Permanecí más de una hora en un estado de suspensión interior, antes de dirigirme hacia la Asociación de Escritores Catalanes. Llegaba con un poco de retraso, pero rebasaba con tanta frecuencia los límites de mi horario que nadie me lo reprocharía.

Lucía bromeó sobre mi aspecto. Me dijo que parecía un loco feliz. Me tomé otro café y saludé a los escritores presentes, evitando toda conversación. La pasión podía infundir una palpitación al espacio infinito. Naoki representaba la evidencia de cuanto yo había esperado o anhelado.

Entré contento en mi despacho. Sus dimensiones se transformaban a mis ojos, y el jardín del patio, que no estaba cuidado, por falta de medios, semejaba una jungla. Vi brincar monos, de una a otra palmera. Una tigresa blanca dejó su rastro y un colibrí golpeó el cristal de la ventana con la punta acerada de su pico.

Al ir de la biblioteca al salón, de mi despacho al de Ganser para darle a leer un texto, me sorprendió ver hasta qué punto todos los escritores estaban encerrados en la idea de su propia importancia. Rostros impenetrables, miradas dirigidas a sí mismos, como si el mundo fuera una ficción creada por su imaginación.

Había concluido mi jornada, me disponía a salir cuando un poeta muy conocido me abordó:

—Ricardo, tengo una información que podría interesarle. Corre el rumor de que Joaquim Sanz, un reputado profesor de la facultad de Letras, acaba de comprar una librería en la Barceloneta, Bartleby & Co., y de que parece decidido a fundar una editorial con el mismo nombre, dedicada principalmente a la poesía. Es un hombre bastante notable y siempre es preferible ser de los primeros en presentar un texto. En cuanto haya publicado los primeros libros, irá desbordado. Quizá podría usted ir a verlo.

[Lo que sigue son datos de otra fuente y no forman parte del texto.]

(** * py_gql: a shallow embedding of the request pipeline and the type system

    Sources embedded here:
    - src/py_gql/schema/types.py   (GraphQLType, NonNullType, ListType,
      Argument, InputField, EnumValue, EnumType, ScalarType, unwrap_type)
    - src/py_gql/_graphql.py       (do_graphql)
    - src/py_gql/validation/validate.py (ValidationResult, validate_ast,
      default_validator)

    Python objects are modelled by value; Python exceptions by the
    [exn] inductive and fallible code by the [outcome] type. *)

From Stdlib Require Import ZArith Lia.
From stdpp Require Import base list gmap strings countable.
From stdpp Require pretty.


Set Warnings "-register-all".

(* ------------------------------------------------------------------ *)
(** ** Python values and exceptions *)

(** Hashable Python values used as enum internal values and defaults. *)
Inductive pyval :=
| PyNone
| PyInt (z : Z)
| PyStr (s : string).

#[global] Instance pyval_eq_dec : EqDecision pyval.
Proof. solve_decision. Defined.

#[global] Instance pyval_countable : Countable pyval.
Proof.
  refine (inj_countable'
    (fun v => match v with
              | PyNone => inl ()
              | PyInt z => inr (inl z)
              | PyStr s => inr (inr s)
              end)
    (fun x => match x with
              | inl _ => PyNone
              | inr (inl z) => PyInt z
              | inr (inr s) => PyStr s
              end) _).
  by intros [].
Defined.

(** The exception classes met on the paths embedded here: builtin ones
    ([ValueError] to [KeyError], and [OtherError] for any other builtin
    exception) and the classes of [py_gql.exc].  Some classes of
    [py_gql.exc] derive from [ValueError] (see [is_value_or_type_error]). *)
Inductive exn :=
| ValueError (msg : string)
| TypeError (msg : string)
| AssertionError
| AttributeError (msg : string)
| KeyError
| GraphQLSyntaxError (msg : string)
| ValidationError (msg : string)
| VariablesCoercionError (errors : list exn)
| ExecutionError (msg : string)
| SchemaError (msg : string)
| ScalarSerializationError (msg : string)
| ScalarParsingError (msg : string)
| UnknownEnumValue (msg : string)
| OtherError (msg : string).

(** Result of running a Python statement: a value, or a raised exception. *)
Inductive outcome (A : Type) :=
| Return (a : A)
| Raise (e : exn).
Arguments Return {A} a.
Arguments Raise {A} e.

Definition obind {A B} (o : outcome A) (k : A -> outcome B) : outcome B :=
  match o with
  | Return a => k a
  | Raise e => Raise e
  end.

Notation "'let!' x := o 'in' k" := (obind o (fun x => k))
  (at level 200, x name, o at level 100, k at level 200).

Definition is_raise {A} (o : outcome A) : bool :=
  match o with Raise _ => true | Return _ => false end.

(* ------------------------------------------------------------------ *)
(** ** GraphQL types (types.py, GraphQLType, NamedType, ListType, NonNullType) *)

Inductive named_kind :=
| KScalar | KEnum | KObject | KInterface | KUnion | KInputObject.

#[global] Instance named_kind_eq_dec : EqDecision named_kind.
Proof. solve_decision. Defined.

(** A named type instance carries an instance id, standing for Python
    object identity: two distinct instances have distinct ids.  Wrapping
    types hold their (resolved) wrapped type. *)
Inductive GraphQLType :=
| NamedType (id : nat) (kind : named_kind) (name : string)
| ListType (type_ : GraphQLType)
| NonNullType (type_ : GraphQLType).

#[global] Instance GraphQLType_eq_dec : EqDecision GraphQLType.
Proof. solve_decision. Defined.

(** Python's [is]: the same object.  Distinct named instances have
    distinct ids; wrapping values are compared as the objects they are. *)
Definition py_is (a b : GraphQLType) : bool := bool_decide (a = b).

(** [isinstance(self, (ListType, NonNullType))] *)
Definition is_wrapping (t : GraphQLType) : bool :=
  match t with ListType _ | NonNullType _ => true | NamedType _ _ _ => false end.

(** [self.__class__ == lhs.__class__], on the wrapping classes. *)
Definition same_wrapping_class (a b : GraphQLType) : bool :=
  match a, b with
  | ListType _, ListType _ => true
  | NonNullType _, NonNullType _ => true
  | _, _ => false
  end.

(** [GraphQLType.__eq__]:
    [self is lhs or (isinstance(self, (ListType, NonNullType))
                     and self.__class__ == lhs.__class__
                     and self.type == lhs.type)] *)
Fixpoint GraphQLType_eq (self lhs : GraphQLType) : bool :=
  py_is self lhs ||
  (is_wrapping self && same_wrapping_class self lhs &&
   match self, lhs with
   | ListType a, ListType b => GraphQLType_eq a b
   | NonNullType a, NonNullType b => GraphQLType_eq a b
   | _, _ => false
   end).

(** [unwrap_type] *)
Fixpoint unwrap_type (t : GraphQLType) : GraphQLType :=
  match t with
  | ListType t' => unwrap_type t'
  | NonNullType t' => unwrap_type t'
  | NamedType _ _ _ => t
  end.

(** [nullable_type] *)
Definition nullable_type (t : GraphQLType) : GraphQLType :=
  match t with NonNullType t' => t' | _ => t end.

(** The [Lazy[GraphQLType]] argument of the wrapping constructors:
    a type, or a callable returning one ([_utils.lazy] calls it). *)
Inductive Lazy :=
| Eager (t : GraphQLType)
| Thunk (f : unit -> GraphQLType).

Definition lazy (l : Lazy) : GraphQLType :=
  match l with Eager t => t | Thunk f => f tt end.

(** [NonNullType.__init__]: [assert not isinstance(type_, NonNullType)],
    on the argument as given; the object's [type] property is [lazy(type_)]. *)
Definition NonNullType_init (type_ : Lazy) : outcome GraphQLType :=
  match type_ with
  | Eager (NonNullType _) => Raise AssertionError
  | _ => Return (NonNullType (lazy type_))
  end.

(** [ListType.__init__]: no check. *)
Definition ListType_init (type_ : Lazy) : outcome GraphQLType :=
  Return (ListType (lazy type_)).

(** Wrapping a type in a finite sequence of constructors. *)
Inductive wrapper := WList | WNonNull.

Definition apply_wrapper (w : wrapper) (t : GraphQLType) : GraphQLType :=
  match w with WList => ListType t | WNonNull => NonNullType t end.

Definition wrap_all (ws : list wrapper) (t : GraphQLType) : GraphQLType :=
  fold_right apply_wrapper t ws.

(* ------------------------------------------------------------------ *)
(** ** Argument and InputField (types.py) *)

(** [_default_value] is [None] for the [_UNSET] sentinel. *)
Record Argument := {
  arg_name : string;
  arg_type : GraphQLType;
  arg_has_default_value : bool;
  arg_default_value_ : option pyval
}.

(** [Argument.__init__]: [self.has_default_value = default_value is not _UNSET]. *)
Definition Argument_init (name : string) (type_ : GraphQLType)
    (default_value : option pyval) : Argument :=
  {| arg_name := name; arg_type := type_;
     arg_has_default_value := bool_decide (default_value <> None);
     arg_default_value_ := default_value |}.

(** The [default_value] property getter. *)
Definition Argument_default_value (a : Argument) : outcome pyval :=
  match arg_default_value_ a with
  | None => Raise (AttributeError "No default value")
  | Some v => Return v
  end.

(** The [default_value] setter: only [_default_value] is written. *)
Definition Argument_set_default_value (a : Argument) (v : pyval) : Argument :=
  {| arg_name := arg_name a; arg_type := arg_type a;
     arg_has_default_value := arg_has_default_value a;
     arg_default_value_ := Some v |}.

(** The [default_value] deleter: [self._default_value = _UNSET]. *)
Definition Argument_del_default_value (a : Argument) : Argument :=
  {| arg_name := arg_name a; arg_type := arg_type a;
     arg_has_default_value := arg_has_default_value a;
     arg_default_value_ := None |}.

Definition is_NonNullType (t : GraphQLType) : bool :=
  match t with NonNullType _ => true | _ => false end.

(** [required]: [isinstance(self.type, NonNullType) and self._default_value is _UNSET]. *)
Definition Argument_required (a : Argument) : bool :=
  is_NonNullType (arg_type a) && bool_decide (arg_default_value_ a = None).

Record InputField := {
  if_name : string;
  if_type : GraphQLType;
  if_has_default_value : bool;
  if_default_value_ : option pyval
}.

Definition InputField_init (name : string) (type_ : GraphQLType)
    (default_value : option pyval) : InputField :=
  {| if_name := name; if_type := type_;
     if_has_default_value := bool_decide (default_value <> None);
     if_default_value_ := default_value |}.

Definition InputField_set_default_value (f : InputField) (v : pyval) : InputField :=
  {| if_name := if_name f; if_type := if_type f;
     if_has_default_value := if_has_default_value f;
     if_default_value_ := Some v |}.

Definition InputField_del_default_value (f : InputField) : InputField :=
  {| if_name := if_name f; if_type := if_type f;
     if_has_default_value := if_has_default_value f;
     if_default_value_ := None |}.

Definition InputField_required (f : InputField) : bool :=
  is_NonNullType (if_type f) && bool_decide (if_default_value_ f = None).

(** Built-in scalar instances used in the concrete checks below. *)
Definition Int : GraphQLType := NamedType 1 KScalar "Int".
Definition String_ : GraphQLType := NamedType 2 KScalar "String".

(* ------------------------------------------------------------------ *)
(** ** ScalarType (types.py) *)

(** [str(err)] *)
Definition exn_str (e : exn) : string :=
  match e with
  | ValueError m | TypeError m | AttributeError m | GraphQLSyntaxError m
  | ValidationError m | ExecutionError m | SchemaError m
  | ScalarSerializationError m | ScalarParsingError m | UnknownEnumValue m
  | OtherError m => m
  | _ => ""
  end.

(** The user-provided functions of a scalar; each may raise. *)
Record ScalarType := {
  scalar_name : string;
  _serialize : pyval -> outcome pyval;
  _parse : pyval -> outcome pyval
}.

Section ScalarTypes.

(** [isinstance(err, ValueError)] for the classes of [py_gql.exc], whose
    module lies outside the sources embedded here: it is a parameter, and
    the properties below assume only what is known of it
    ([ScalarSerializationError] and [ScalarParsingError] derive from
    [ValueError]). *)
Variable exc_is_value_error : exn -> bool.

(** [except (ValueError, TypeError)]: [isinstance(err, (ValueError, TypeError))] *)
Definition is_value_or_type_error (e : exn) : bool :=
  match e with
  | ValueError _ | TypeError _ => true
  | AssertionError | AttributeError _ | KeyError | OtherError _ => false
  | _ => exc_is_value_error e
  end.

(** [ScalarType.serialize]: [try: return self._serialize(value)
    except (ValueError, TypeError) as err: raise ScalarSerializationError(str(err))] *)
Definition ScalarType_serialize (self : ScalarType) (value : pyval) : outcome pyval :=
  match _serialize self value with
  | Return r => Return r
  | Raise err =>
      if is_value_or_type_error err
      then Raise (ScalarSerializationError (exn_str err))
      else Raise err
  end.

(** [ScalarType.parse] *)
Definition ScalarType_parse (self : ScalarType) (value : pyval) : outcome pyval :=
  match _parse self value with
  | Return r => Return r
  | Raise err =>
      if is_value_or_type_error err
      then Raise (ScalarParsingError (exn_str err))
      else Raise err
  end.

End ScalarTypes.

(* ------------------------------------------------------------------ *)
(** ** EnumValue and EnumType (types.py) *)

Record EnumValue := {
  ev_name : string;
  ev_value : pyval;
  ev_deprecation_reason : option string
}.

(** [EnumValue.__init__]: [assert name not in ("true", "false", "null")];
    the value defaults to the name. *)
Definition EnumValue_init (name : string) (value : option pyval)
    (deprecation_reason : option string) : outcome EnumValue :=
  if decide (name ∈ ["true"; "false"; "null"]) then Raise AssertionError
  else Return {| ev_name := name;
                 ev_value := default (PyStr name) value;
                 ev_deprecation_reason := deprecation_reason |}.

(** The keyword arguments carried by a dict definition, for
    [cls( **definition)].  Its keys are strings and its ["name"] is a string,
    as [Dict[str, Any]] and the signature of [__init__] ask. *)
Record enum_kwargs := {
  kw_name : option string;                         (** [definition["name"]], if present *)
  kw_value : option pyval;                         (** [definition["value"]], if present *)
  kw_deprecation_reason : option (option string);  (** [definition["deprecation_reason"]], if present *)
  kw_other_keys : list string                      (** the other keys, in the dict's order *)
}.

(** [cls( **definition)]: the keywords are bound first, which fails on a
    key that is not a parameter of [__init__] and then on a missing
    [name]; then [__init__] runs.  ([description] and [node] are accepted
    and not modelled.) *)
Definition EnumValue_call_kwargs (kw : enum_kwargs) : outcome EnumValue :=
  match list_find (fun k => k ∉ ["description"; "node"]) (kw_other_keys kw) with
  | Some (_, k) =>
      Raise (TypeError ("__init__() got an unexpected keyword argument '" ++ k ++ "'"))
  | None =>
      match kw_name kw with
      | None => Raise (TypeError "__init__() missing 1 required positional argument: 'name'")
      | Some n => EnumValue_init n (kw_value kw) (default None (kw_deprecation_reason kw))
      end
  end.

(** The definitions [EnumValue.from_def] is given: an [EnumValue]
    instance, a string, a tuple (of two items, a name and a value, or of
    another length), a dict, or any other object (with its [str]). *)
Inductive enum_def :=
| DefEnumValue (v : EnumValue)
| DefName (name : string)
| DefPair (name : string) (value : pyval)
| DefDict (kw : enum_kwargs)
| DefBadTuple (items : list pyval) (Hlen : length items <> 2)
| DefOther (str_definition : string).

Agradecí la sugerencia a nuestro poeta y comencé a abismarme en locas suposiciones. Naoki conocía a Joaquim, tal vez formaba parte del comité de lectura de esa naciente editorial. Tenía que descubrir mis textos pero sin relacionarlos conmigo. Esperaría a que me contestara antes de intentar ir a verla. En pocos días, todos los hilos del universo habían comenzado a tejer lo que me parecía que podía llamarse un destino, y yo estaba en el centro de esa tela.